Durante o livro, além desse crime, nós também vamos lidando com várias situações que vão sendo pontuadas ali de forma delicada e ao mesmo tempo visceral: luto, a perda de pessoas que amamos, a capacidade que os seres humanos tem de fazer mal a outras pessoas, mesmo sem se dar a menor conta de que estão fazendo isso e, o mais importante, o quanto a vida de mulheres seguem sendo afetadas em todo lugar por conta de fanatismo religioso e de uma boa dose de lavagem cerebral.
São coisas que Micheliny consegue trazer muito bem em uma nuance que podemos entender o que aconteceu, ao mesmo tempo em que ficamos nos perguntando mas COMO isso foi acontecer. Como as pessoas são capazes de fazerem o que fazem – e pior ainda, como muitas vezes elas realmente não se dão conta do quão errado é o que estão fazendo “em nome de Deus”.
“Esses crentes chegam muito falantes, enfiados em ternos, a gravata apertando o gogó, o cabelo na risca do pente. Mas só de olhar para os pés a gente já sabe do que se trata. Antes de falar em Deus, falam no dízimo, antes de falar no Cristo, falam no diabo. Já viu como o diabo não sai da boca dessa gente? Não têm caridade, só interesse.”

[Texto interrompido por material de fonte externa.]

Definition claimed_process_identity (args : Namespace) : res value :=
  let pid := getattr args "worker_pid" VNull in
  let start_time := getattr args "worker_start_time" VNull in
  if is_null pid && is_null start_time then Ok VNull
  else
    match pid, start_time with
    | VInt p, VInt t =>
        check raise_if ((p <=? 0) || (t <? 0))
                (RuntimeError "claim worker identity requires positive --worker-pid and --worker-start-time") ;;
        let* started := process_start_time p in
        check raise_if (negb (bool_decide (started = Some t)))
                (RuntimeError "claim worker identity is not a live matching process") ;;
        let* '(boot_digest, pid_namespace) := worker_execution_scope in
        Ok (VDict [("pid", pid); ("start_time", start_time); ("boot_digest", VStr boot_digest);
                   ("pid_namespace", VStr pid_namespace)])
    | _, _ => Raise (RuntimeError
        "claim worker identity requires positive --worker-pid and --worker-start-time")
    end.
Definition require_claimed_worker_absent (meta : Meta) : res unit :=
  let identity := get meta "claim_process" in
  match identity with
  | VDict d =>
      check raise_if (negb (scoped_claim_process identity))
              (RuntimeError "snapshot-less recovery requires a scope-bound claim-time worker identity") ;;
      let* '(boot_digest, pid_namespace) := worker_execution_scope in
      check raise_if (ne (get d "boot_digest") (VStr boot_digest) || ne (get d "pid_namespace") (VStr pid_namespace))
              (RuntimeError "snapshot-less recovery cannot verify the claim execution scope") ;;
      match get d "pid", get d "start_time" with
      | VInt pid, VInt start_time =>
          let* started := process_start_time pid in
          raise_if (bool_decide (started = Some start_time))
            (RuntimeError "former worker process is still alive")
      | _, _ => Raise (RuntimeError
          "snapshot-less recovery requires a scope-bound claim-time worker identity")
      end
  | _ => Raise (RuntimeError "snapshot-less recovery requires a scope-bound claim-time worker identity")
  end.
Definition legacy_recovery_admitted (args : Namespace) (meta : Meta) : res bool :=
  if negb (truthy (getattr args "allow_legacy_without_identity" (VBool false))) then Ok false
  else if has meta "claim_process" then Ok false
  else let* expiry := parse_claim_expiry (get meta "claim_expires") in
       let* live := dt_lt dt_now expiry in Ok (negb live).
Definition attach_claim_process (args : Namespace) : st Meta unit :=
  do smodify (fun meta => dpop meta "claim_process") ;;
  do* identity := slift (fun _ => claimed_process_identity args) in
  if is_null identity then sret tt else smodify (fun meta => dset meta "claim_process" identity).
Definition active_expiry_errors (task_id : string) (expiry : value) : res (list string) :=
  if negb (truthy expiry) then Ok [task_id +:+ ": active without claim"]
  else
    match parse_claim_expiry expiry with
    | Ok t => let* expired := dt_le t dt_now in
              Ok (if expired : bool then [task_id +:+ ": expired claim"] else [])
    | Raise (TypeError _) => Ok [task_id +:+ ": invalid claim expiry"]
    | Raise e => if is_ValueError e then Ok [task_id +:+ ": invalid claim expiry"] else Raise e
    end.

Definition require_active_binding_owner (args : Namespace) (meta : Meta) : res unit :=
  check require_owner args meta ;;
  let* owner := attr args "owner" in
  check require_role_admission (str owner) ;;
  check raise_if (ne (get meta "status") (VStr "in_progress"))
          (RuntimeError "bind-worktree requires an active task") ;;
  let* expiry := catch_value (parse_claim_expiry (get meta "claim_expires"))
                   (RuntimeError "bind-worktree requires an unexpired owner lease") in
  check raise_when (dt_le expiry dt_now) (RuntimeError "bind-worktree requires an unexpired owner lease") ;;
  require_revision args meta.

(** ** Lifecycle of a reservation ([execution_lifecycle.py]) *)

(** [runtime.now()]: the current time in whole seconds *)
Definition now_text : string := now_str now.

(** The checks of [start]: the identifier and the parsed expiry. *)
Definition start_admission (args : Namespace) (meta : Meta) : res (value * datetime) :=
  check require_active_binding_owner args meta ;;
  check raise_if (negb (is_dict (get meta "execution_envelope")))
          (RuntimeError "execution reservation requires a bound execution envelope") ;;
  let* live := live_execution_reservation meta in
  check raise_if (match live with Some _ => true | None => false end)
          (RuntimeError "EXECUTION_IN_PROGRESS: bound task already has a live execution") ;;
  check raise_if (negb (is_null (get meta "execution_reservation")))
          (RuntimeError "EXECUTION_RECOVERY_REQUIRED: expired execution reservation remains") ;;
  let execution_id := getattr args "execution_id" (VStr "") in
  check raise_if (negb (fm (Regex.HEX 32) (str execution_id)))
          (RuntimeError "invalid execution reservation identifier") ;;
  match parse_iso (str (getattr args "execution_expires_at" (VStr ""))) with
  | None => Raise (RuntimeError "invalid execution reservation expiry")
  | Some expires =>
      check raise_when (dt_le expires dt_now)
              (RuntimeError "execution reservation expiry must be in the future") ;;
      Ok (execution_id, expires)
  end.
Definition new_reservation (args : Namespace) (execution_id : value) (expires : datetime) (meta : Meta)
    : res value :=
  let* owner := attr args "owner" in
  let* revision := item meta "task_revision" in
  let* digest := item meta "execution_envelope_digest" in
  let* command_class := attr args "command_class" in
  let* scope := attr args "scope_digest" in
  let* argv := attr args "argv_digest" in
  Ok (VDict [("execution_id", execution_id); ("owner", owner); ("task_revision", revision);
             ("envelope_digest", digest); ("command_class", command_class); ("scope_digest", scope);
             ("argv_digest", argv); ("expires_at", VStr (isoformat (whole_second expires)))]).
Definition start (args : Namespace) : st Meta string :=
  do* a := slift (start_admission args) in
  let '(execution_id, expires) := a in
  do* reservation := slift (new_reservation args execution_id expires) in
  do smodify (fun meta => dset meta "execution_reservation" reservation) ;;
  do* claim_expiry := slift (fun meta => parse_claim_expiry (get meta "claim_expires")) in
  do* earlier := slift (fun _ => dt_lt claim_expiry expires) in
  do (if earlier : bool
      then smodify (fun meta => dset meta "claim_expires" (VStr (isoformat (whole_second expires))))
      else sret tt) ;;
  sret ("Reserved bound execution " +:+ str execution_id +:+ ".").

(** [isinstance(reservation, dict) and reservation.get("execution_id") == args.execution_id] *)
Definition own_reservation (args : Namespace) (meta : Meta) : res dict :=
  match get meta "execution_reservation" with
  | VDict d =>
      let* i := attr args "execution_id" in
      check raise_if (ne (get d "execution_id") i)
              (RuntimeError "execution reservation no longer matches this command") ;;
      Ok d
  | _ => Raise (RuntimeError "execution reservation no longer matches this command")
  end.
Definition finish (args : Namespace) : st Meta string :=
  do* reservation := slift (own_reservation args) in
  do* owner := slift (fun _ => attr args "owner") in
  do slift (fun _ => raise_if (ne (get reservation "owner") owner)
                       (RuntimeError "execution reservation owner does not match")) ;;
  do slift (require_optional_revision args) ;;
  do slift (fun meta => raise_when (py_not (matches reservation (get meta "execution_result")))
                          (RuntimeError "execution finish requires an exact durable result")) ;;
  do smodify (fun meta => dpop meta "execution_reservation") ;;
  do* note := slift (fun _ => attr args "note") in
  sret (str note).
Definition result (args : Namespace) : st Meta string :=
  do* reservation := slift (own_reservation args) in
  do slift (require_optional_revision args) ;;
  do* recorded := slift (fun _ =>
    match build_receipt reservation args with
    | Raise e => if is_ValueError e then Raise (RuntimeError (exn_msg e)) else Raise e
    | Ok r => Ok r
    end) in
  do* i := slift (fun _ => attr args "execution_id") in
  do slift (fun meta => raise_if (eq (get meta "execution_result") (VDict recorded))
      (IdempotentMutationError ("Execution result " +:+ str i +:+ " is already recorded."))) ;;
  do smodify (fun meta => dset meta "execution_result" (VDict recorded)) ;;
  sret ("Recorded execution result " +:+ str i +:+ ".").
(** A valid reservation that has expired. *)
Definition valid_reservation_of (what : string) (meta : Meta) : res dict :=
  let* ok := Envelope.valid_reservation (get meta "execution_reservation") in
  match get meta "execution_reservation" with
  | VDict d => if ok then Ok d else Raise (RuntimeError (what +:+ " requires a valid reservation"))
  | _ => Raise (RuntimeError (what +:+ " requires a valid reservation"))
  end.
Definition require_expired_reservation (meta : Meta) : res unit :=
  let* live := live_execution_reservation meta in
  raise_if (match live with Some _ => true | None => false end)
    (RuntimeError "EXECUTION_IN_PROGRESS: execution reservation has not expired").
Definition recover (args : Namespace) : st Meta string :=
  do slift (require_optional_revision args) ;;
  do* reservation := slift (valid_reservation_of "execution recovery") in
  do slift require_expired_reservation ;;
  do slift require_claimed_worker_absent ;;
  do slift (fun meta => raise_when (py_not (matches reservation (get meta "execution_result")))
     (RuntimeError "EXECUTION_RESULT_UNKNOWN: reservation-specific completion evidence is unavailable")) ;;
  do smodify (fun meta => dpop meta "execution_reservation") ;;
  sret ("Recovered completed execution " +:+ str (get reservation "execution_id") +:+ ".").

Eu fiquei bem impactada, não vou mentir. Durante uma parte do livro eu tive apenas que parar e respirar fundo porque é a dura realidade que vemos ali. Algo que acontece por toda a história, desde que o mundo é mundo, as pessoas usando o nome de Deus em busca de fazer coisas ruins: seja por pura ignorancia, por acreditarem que aquilo ali é o correto a se fazer ou por maldade e ganancia, como se Deus não fosse o ser bondoso que eu (e imagino que muita gente também) escolhemos acreditar que ele é.
Isso sem contar as várias passagens em que falam sobre a dor do luto, porque isso é algo que mexe bastante comigo sim. E tem uma coisa que me marcou bastante que foi um comentário colocado na contracapa do livro, feito por Bianca Ramoneda, que diz: “Se em seu premiado livro de estreia era a onça quem rugia, neste há um imenso silêncio. Assombrado.” e eu não podia explicar em palavras melhores do que essas.
O final do livro me deixou absolutamente sem palavras, mais ainda do que eu já estava a partir de determinada parte dele. Assim como foi com “O som do rugido da onça”, eu tenho certeza que “Caminhando com os mortos” vai ficar dentro de mim por muito e muito tempo mesmo, possivelmente pelo resto da vida, com sua mensagem forte e bem escrita, com toda a dor sentida dentro de mim por Quitéria, Celeste, Lourença, as garotas do Poço e muito também pela perita.
“Mas ao mesmo tempo pensa que talvez seja importante saber desde cedo que tudo o que amamos um dia vai acabar.”